Vi las folclóricas imágenes de Gustavo Petro desfilando ayer en Bogotá rodeado de sus tenientes y armado de un garrote. El garrote de Petro parece ser de madera (pues los hay también de otras materias aún más contundentes y hasta de acero) y va decorado con unos cintillos de colores. Ese garrote o larga cachiporra, fácilmente maniobrable y escamoteable, es un arma, quiéranlo o no los inventores del hábil subterfugio.
Y ahí iba el Señor de las Bolsas con su garrote con cintas multicolores, con aire de yo no fui, muy bien acompañado, en una “manifestación pacífica” organizada por algunos sindicatos.
Los inventores del garrote con cintillos fueron muy inteligentes: ese objeto disimula su peligrosidad mediante una apelación jocosa: “bastón de mando”. Los mamertos nos han hecho creer que ese palo no es un garrote ni una matraca de combate sino un majestuoso símbolo de poder, tal legítimo como el báculo de un papa, o el bastón de un general o de los jueces en ciertos países, o como el bastón de mando de los jefes de ayuntamiento en la vieja España.
Pero no, el garrote de Gustavo Petro no es nada de eso. La llamada “guardia indígena”, organización paramilitar que impone su supuesta ley “ancestral” a las comunidades del sur de Colombia, puso de moda desde hace unos años esas peligrosas estacas para indicar que quien porta una es el jefe o el agente de la autoridad de los indígenas. Ese objeto es, en sí, una advertencia: la guardia pretoriana de los cabildos puede caerle a golpes a cualquiera con ese instrumento en caso de rebelión.
Sabemos de varios casos de soldados humillados por grupos de maleantes que blandiendo esos garrotes sacaron a empujones, o arrastrándolos, a varios militares que patrullaban, como era su deber constitucional, en ciertas comarcas alejadas y bajo el control de obscuras milicias, porque sabían que los militares, que los milicianos indígenas ven como “fascistas”, no se atreverían a defenderse de manera no proporcional con sus armas de dotación.
El mensaje es pues ese: quien lleva ese “bastón de mando” puede cometer delitos, como desarmar a un soldado o impedir una operación anti droga de la fuerza pública, o castigar bestialmente o torturar a un indígena díscolo, pues quien tiene ese garrote en la mano puede crear desde una relación de sujeción del ciudadano indígena hasta la evacuación forzada de un agente de la fuerza pública.
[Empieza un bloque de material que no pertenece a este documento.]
(** * mkt-chatbot: the crawl / extract / store pipeline

    A shallow embedding of the Python sources

      - [aws/s3.py]                  (class [AWSS3])
      - [processing/_base.py]        (class [BaseProcessing])
      - [processing/superside.py]    (class [Superside])
      - [crawler/spiders/superside.py] (class [SupersideSpider])

    together with executable models of the library calls they make
    ([str] methods, [re.sub], [json.dumps] / [json.loads], [nested_lookup],
    the S3 bucket, the lxml tree with the XPath queries that occur in the
    sources, and the MongoDB collection).

    Conventions.
      - A Python [str] is a [string]; a character is a code point below 256,
        so "non-ASCII" means a code in 128..255.
      - A Python exception is a value [Raise e] of the [result] type; a call
        that returns normally is [Ok v].
      - JSON numbers are integers; floating point values are not modelled.
      - Text outside these conventions is outside the model: where Python
        accepts a JSON number with a fraction or an exponent, an escape
        [\uXXXX] above [\u00ff] or a UTF-8 sequence of three or four bytes,
        the decoders here refuse it. The statements about reading a
        capture are therefore about captures within the conventions. *)

From Stdlib Require Import Ascii String ZArith List Lia Bool.
From Stdlib Require Import DecimalString DecimalZ DecimalFacts.
From stdpp Require Import gmap strings list sorting.

Local Open Scope stdpp_scope.

#[local] Set Warnings "-register-all".

(* ===================================================================== *)
(** * Exceptions *)
(* ===================================================================== *)

Inductive exn : Type :=
  | IndexError          (* [lst[0]] on an empty list *)
  | TypeError           (* iterating [None], parsing a non-string *)
  | AttributeError      (* [.strip()] or [.get()] on a value without it *)
  | JSONDecodeError     (* [json.loads] on text that is not JSON *)
  | ParserError         (* [lxml.html.fromstring] on an empty document *)
  | UnicodeDecodeError  (* [bytes.decode("utf-8")] on invalid bytes *)
  | NoSuchKey           (* [get_object] on a key that is not in the bucket *)
  | ParamValidationError. (* [put_object] with the empty key *)

Inductive result (A : Type) : Type :=
  | Ok (a : A)
  | Raise (e : exn).
Arguments Ok {A} a.
Arguments Raise {A} e.

(** [result] is a monad; stdpp's [x ← r; k] notation sequences calls and
    lets the first exception propagate, as Python does without [try]. *)
#[global] Instance result_ret : MRet result := fun _ a => Ok a.
#[global] Instance result_bind : MBind result := fun _ _ k r =>
  match r with
  | Ok a => k a
  | Raise e => Raise e
  end.

#[global] Instance exn_eq_dec : EqDecision exn.
Proof. solve_decision. Defined.

(* ===================================================================== *)
(** * Python [str] methods and [re.sub] *)
(* ===================================================================== *)

Module Py.

(** [ord(c)] *)
Definition ord (c : ascii) : nat := nat_of_ascii c.

(** [s.startswith(p)] *)
Fixpoint startswith (p s : string) : bool :=
  match p, s with
  | "", _ => true
  | String a p', String b s' => if decide (a = b) then startswith p' s' else false
  | String _ _, "" => false
  end.

(** [sub in s] *)
Fixpoint contains (sub s : string) : bool :=
  match s with
  | "" => startswith sub ""
  | String _ r => startswith sub s || contains sub r
  end.

(** ["".join(f(c) for c in s)] *)
Fixpoint map_chars (f : ascii → ascii) (s : string) : string :=
  match s with
  | "" => ""
  | String c r => String (f c) (map_chars f r)
  end.

(** [sep.join(l)] *)
Fixpoint join (sep : string) (l : list string) : string :=
  match l with
  | [] => ""
  | [x] => x
  | x :: rest => x +:+ sep +:+ join sep rest
  end.

(** A left-to-right scan that replaces every non-overlapping match.
    [matcher s] is the length of the match that starts at the head of
    [s], if there is one; after a match the scan resumes behind it, which
    the counter [skip] accounts for. This is how both [str.replace] and
    [re.sub] walk over their input when no match is empty. *)
Section Scan.
Variable matcher : string → option nat.
Variable repl : string.

Fixpoint scan (skip : nat) (s : string) : string :=
  match s with
  | "" => ""
  | String c r =>
      match skip with
      | S k => scan k r
      | O =>
          match matcher s with
          | Some (S k) => repl +:+ scan k r
          | _ => String c (scan 0 r)
          end
      end
  end.
End Scan.

(** [s.replace(old, new)]; with an empty [old] Python puts [new] before
    every character and at the end. *)
Fixpoint intersperse_str (new s : string) : string :=
  match s with
  | "" => new
  | String c r => new +:+ String c (intersperse_str new r)
  end.

Definition replace (old new s : string) : string :=
  match old with
  | "" => intersperse_str new s
  | _ => scan (fun t => if startswith old t then Some (String.length old) else None)
              new 0 s
  end.

(** [str.isspace] on the code points below 256. *)
Definition isspace (c : ascii) : bool :=
  let n := ord c in
  ((9 <=? n) && (n <=? 13)) || ((28 <=? n) && (n <=? 32))
  || (n =? 133) || (n =? 160).

Fixpoint lstrip (s : string) : string :=
  match s with
  | "" => ""
  | String c r => if isspace c then lstrip r else s
  end.

Definition rstrip (s : string) : string := String.rev (lstrip (String.rev s)).

(** [s.strip()] *)
Definition strip (s : string) : string := rstrip (lstrip s).

(** [s.split(sep)] for a non-empty [sep]: the pieces between the
    non-overlapping occurrences of [sep], found from the left. *)
Fixpoint split_skip (sep : string) (skip : nat) (s : string) : list string :=
  match s with
  | "" => [""]
  | String c r =>
      match skip with
      | S k => split_skip sep k r
      | O =>
          if startswith sep s
          then "" :: split_skip sep (String.length sep - 1) r
          else match split_skip sep 0 r with
               | p :: ps => String c p :: ps
               | [] => [String c ""]
               end
      end
  end.

Definition split (sep s : string) : list string := split_skip sep 0 s.

(** [l[-1]] on a list that [split] returned (never empty). *)
Definition last_piece (l : list string) : string := List.last l "".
El tal “bastón de mando” es un objeto mágico.
Quizás por eso ayer iba ahí el “Señor de las Bolsas”, en medio de una “manifestación pacífica” en Bogotá con su simpático garrote tan letal como sutil, sin inquietar a nadie. Por el contrario, dos reporteros de la revista Semana, contentos de marchar al lado del portento, le hacían preguntas que babeaban la complacencia anti periodística.
Y el admirado ex jefe del M-19 iba ahí, con su máscara reglamentaria anti-Covid respondiendo con evidente delicia a unas preguntas diseñadas para que él mismo se definiera como el representante de la virtud preeminente, como el máximo ejemplo colombiano del hombre de bien, de la justicia y de la verdad.
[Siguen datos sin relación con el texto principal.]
(** * SpeciesCard: the ownership-gated view/edit/delete card

    A shallow embedding of [src/app/species/species-card.tsx]: the zod schema
    [speciesSchema], the local state of the [SpeciesCard] component
    ([open], [openDelete], [isEditing] and the react-hook-form draft), its
    event handlers ([onSubmit], [startEditing], [handleCancel],
    [startDeleting], [handleDeleteCancel]) and the controls its JSX renders.

    The external collaborators appear as a list of effects emitted by a
    handler: the Supabase calls (the DataStore), [router.refresh()] (the
    Navigator) and [toast] (the Notifier). *)

From Stdlib Require Import List Bool NArith ZArith String Ascii Lia.
Import ListNotations.

Set Implicit Arguments.

(** ** JavaScript values *)

Module JS.

(** A JavaScript string is a sequence of UTF-16 code units. *)
Definition jsstring : Type := list N.

(** A string literal of the source, one code unit per ASCII character. *)
Definition lit (s : String.string) : jsstring :=
  List.map N_of_ascii (list_ascii_of_string s).

Definition jsstring_eqb (s t : jsstring) : bool :=
  if list_eq_dec N.eq_dec s t then true else false.

(** ECMAScript WhiteSpace and LineTerminator code points, the characters
    [String.prototype.trim] strips. *)
Definition isWhiteSpace (c : N) : bool :=
  match c with
  | 0x0009 | 0x000A | 0x000B | 0x000C | 0x000D | 0x0020 | 0x00A0
  | 0x1680 | 0x2028 | 0x2029 | 0x202F | 0x205F | 0x3000 | 0xFEFF => true
  | _ => (0x2000 <=? c) && (c <=? 0x200A)
  end%N.

Fixpoint trimStart (s : jsstring) : jsstring :=
  match s with
  | [] => []
  | c :: s' => if isWhiteSpace c then trimStart s' else s
  end.

Fixpoint trimEnd (s : jsstring) : jsstring :=
  match s with
  | [] => []
  | c :: s' =>
      match trimEnd s' with
      | [] => if isWhiteSpace c then [] else [c]
      | t => c :: t
      end
  end.

(** [String.prototype.trim] *)
Definition trim (s : jsstring) : jsstring := trimEnd (trimStart s).

(** [s] is the empty string. *)
Definition isEmpty (s : jsstring) : bool :=
  match s with
  | [] => true
  | _ :: _ => false
  end.

(** The strings the claims call empty or whitespace-only. *)
Definition blank (s : jsstring) : bool := forallb isWhiteSpace s.

(** A JavaScript number: an IEEE double is NaN, an infinity, or the
    dyadic rational [mantissa * 2 ^ exponent]. *)
Inductive number : Type :=
| NaN
| Infinity (negative : bool)
| Finite (mantissa exponent : Z).

Definition zero : number := Finite 0 0.

Definition ofZ (z : Z) : number := Finite z 0.

(** [Number.isInteger] *)
Definition isInteger (n : number) : bool :=
  match n with
  | Finite m e => (0 <=? e)%Z || (m mod 2 ^ (- e) =? 0)%Z
  | _ => false
  end.

(** [n > 0] *)
Definition gt0 (n : number) : bool :=
  match n with
  | NaN => false
  | Infinity negative => negb negative
  | Finite m _ => (0 <? m)%Z
  end.

(** [n >= 1] *)
Definition ge1 (n : number) : bool :=
  match n with
  | NaN => false
  | Infinity negative => negb negative
  | Finite m e =>
      if (0 <=? e)%Z then (1 <=? m)%Z else (2 ^ (- e) <=? m)%Z
  end.

End JS.

Import JS.

(** ** The zod schema *)

(** [kingdoms = z.enum([...])] *)
Inductive kingdoms : Type :=
| Animalia | Plantae | Fungi | Protista | Archaea | Bacteria.

(** The keys of [speciesSchema], in the order of the source. *)
Inductive FieldName : Type :=
| scientific_name_field
| common_name_field
| kingdom_field
| total_population_field
| image_field
| description_field.

Definition FieldName_eq_dec (a b : FieldName) : {a = b} + {a <> b}.
Proof. decide equality. Defined.

(** [SpeciesFormValues = z.infer<typeof speciesSchema>]; at run time the
    same shape holds the draft before it is parsed. [None] is [null]. *)
Record SpeciesFormValues : Type := {
  scientific_name : jsstring;
  common_name : option jsstring;
  kingdom : kingdoms;
  total_population : option number;
  image : option jsstring;
  description : option jsstring
}.

(** The outcome of parsing one key. *)
Inductive parsed (A : Type) : Type :=
| Valid (a : A)
| Invalid.
Arguments Invalid {A}.

(** The transform of [common_name], [image] and [description]: [null]
    when [!val] holds, which it does of [null] and of the empty string, or
    when [val.trim()] is the empty string; [val.trim()] otherwise. *)
Definition nullable_transform (val : option jsstring) : option jsstring :=
  match val with
  | None => None
  | Some s => if isEmpty s || isEmpty (trim s) then None else Some (trim s)
  end.

(** [z.string().trim().min(1).transform((val) => val?.trim())]: the [trim]
    check replaces the input by its trimmed form before [min(1)] sees it. *)
Definition parse_scientific_name (val : jsstring) : parsed jsstring :=
  let trimmed := trim val in
  if (1 <=? List.length trimmed)%nat then Valid (trim trimmed) else Invalid.

(** [z.string().nullable().transform(...)] *)
Definition parse_nullable_text (val : option jsstring)
  : parsed (option jsstring) :=
  Valid (nullable_transform val).

(** [z.number().int().positive().min(1).nullable()]; [z.number()] rejects
    NaN as a value of the wrong type. *)
Definition parse_total_population (val : option number)
  : parsed (option number) :=
  match val with
  | None => Valid None
  | Some NaN => Invalid
  | Some n => if isInteger n && gt0 n && ge1 n then Valid (Some n) else Invalid
  end.

Section Card.

(** The [url] check of zod ([new URL(input)] does not throw) and the
    string-to-number coercion of unary [+] belong to the platform. *)
Variable isURL : jsstring -> bool.
Variable ToNumber : jsstring -> number.

(** [z.string().url().nullable().transform(...)]: the [url] check runs on
    every string, the transform only on a value that passed. *)
Definition parse_image (val : option jsstring) : parsed (option jsstring) :=
  match val with
  | None => Valid (nullable_transform None)
  | Some s => if isURL s then Valid (nullable_transform (Some s)) else Invalid
  end.

(** The key [f] in error, as [zodResolver] reports it to the form: the
    errors of the form are keyed by field, so a key is in error once,
    however many issues zod raised under it (a population of [-5] fails
    both [positive()] and [min(1)]). *)
Definition issue_of (A : Type) (f : FieldName) (p : parsed A)
  : list FieldName :=
  match p with
  | Valid _ => []
  | Invalid => [f]
  end.

Inductive SafeParseReturn : Type :=
| ParseSuccess (data : SpeciesFormValues)
| ParseError (issues : list FieldName).

(** [speciesSchema.safeParse], as [zodResolver(speciesSchema)] runs it:
    every key is parsed and [issues] are the keys in error, in the order
    of the schema. The [kingdom] key is a [z.enum] over the very values of
    its type and has no issue to raise. *)
Definition speciesSchema (v : SpeciesFormValues) : SafeParseReturn :=
  match parse_scientific_name (scientific_name v),
        parse_nullable_text (common_name v),
        parse_total_population (total_population v),
        parse_image (image v),
        parse_nullable_text (description v) with
  | Valid sn, Valid cn, Valid tp, Valid im, Valid de =>
      ParseSuccess {| scientific_name := sn;
                      common_name := cn;
                      kingdom := kingdom v;
                      total_population := tp;
                      image := im;
                      description := de |}
  | sn, cn, tp, im, de =>
      ParseError (issue_of scientific_name_field sn
                  ++ issue_of common_name_field cn
                  ++ issue_of total_population_field tp
                  ++ issue_of image_field im
                  ++ issue_of description_field de)
  end.

(** ** The component *)

(** Modelled from the spec: the row type
    [Species = Database["public"]["Tables"]["species"]["Row"]] is declared
    in [@/lib/schema], which is not among the sources. A record has its
    identifier, its owner ([author]) and the six typed fields that the
    component copies into [defaultValues]. *)
Record Species : Type := {
  id : Z;
  author : jsstring;
  species_scientific_name : jsstring;
  species_common_name : option jsstring;
  species_kingdom : kingdoms;
  species_total_population : option number;
  species_image : option jsstring;
  species_description : option jsstring
}.

(** The props and the local state of one mounted [SpeciesCard]: the three
    [useState] cells and the state of [useForm] (the draft [values] and
    the inline [errors] that [FormMessage] shows). *)
Record Card : Type := {
  species : Species;
  sessionId : jsstring;
  open : bool;
  openDelete : bool;
  isEditing : bool;
  values : SpeciesFormValues;
  errors : list FieldName
}.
Pero no todos son engañados con tales sainetes. Quienes conocen la trayectoria del personaje no se dejan hipnotizar. Saben que él estaba allí, con su garrote con cintillos y recitado estribillos, para advertir de manera subliminal que lo de él es la violencia en colores, que si los colombianos pierden la cabeza y lo eligen presidente un día, la cosa será como en la URSS, Cuba, Corea del Norte y Venezuela: con tranca y matraca y violencia “de masas” para todos, bajo la forma de Gulags, milicias comunistas y policía fascista dispuesta a atrapar a los “enemigos del pueblo” en sus domicilios, en medio de la noche, para que pocos vean cómo trabajan en la trastienda del nuevo paraíso terrenal.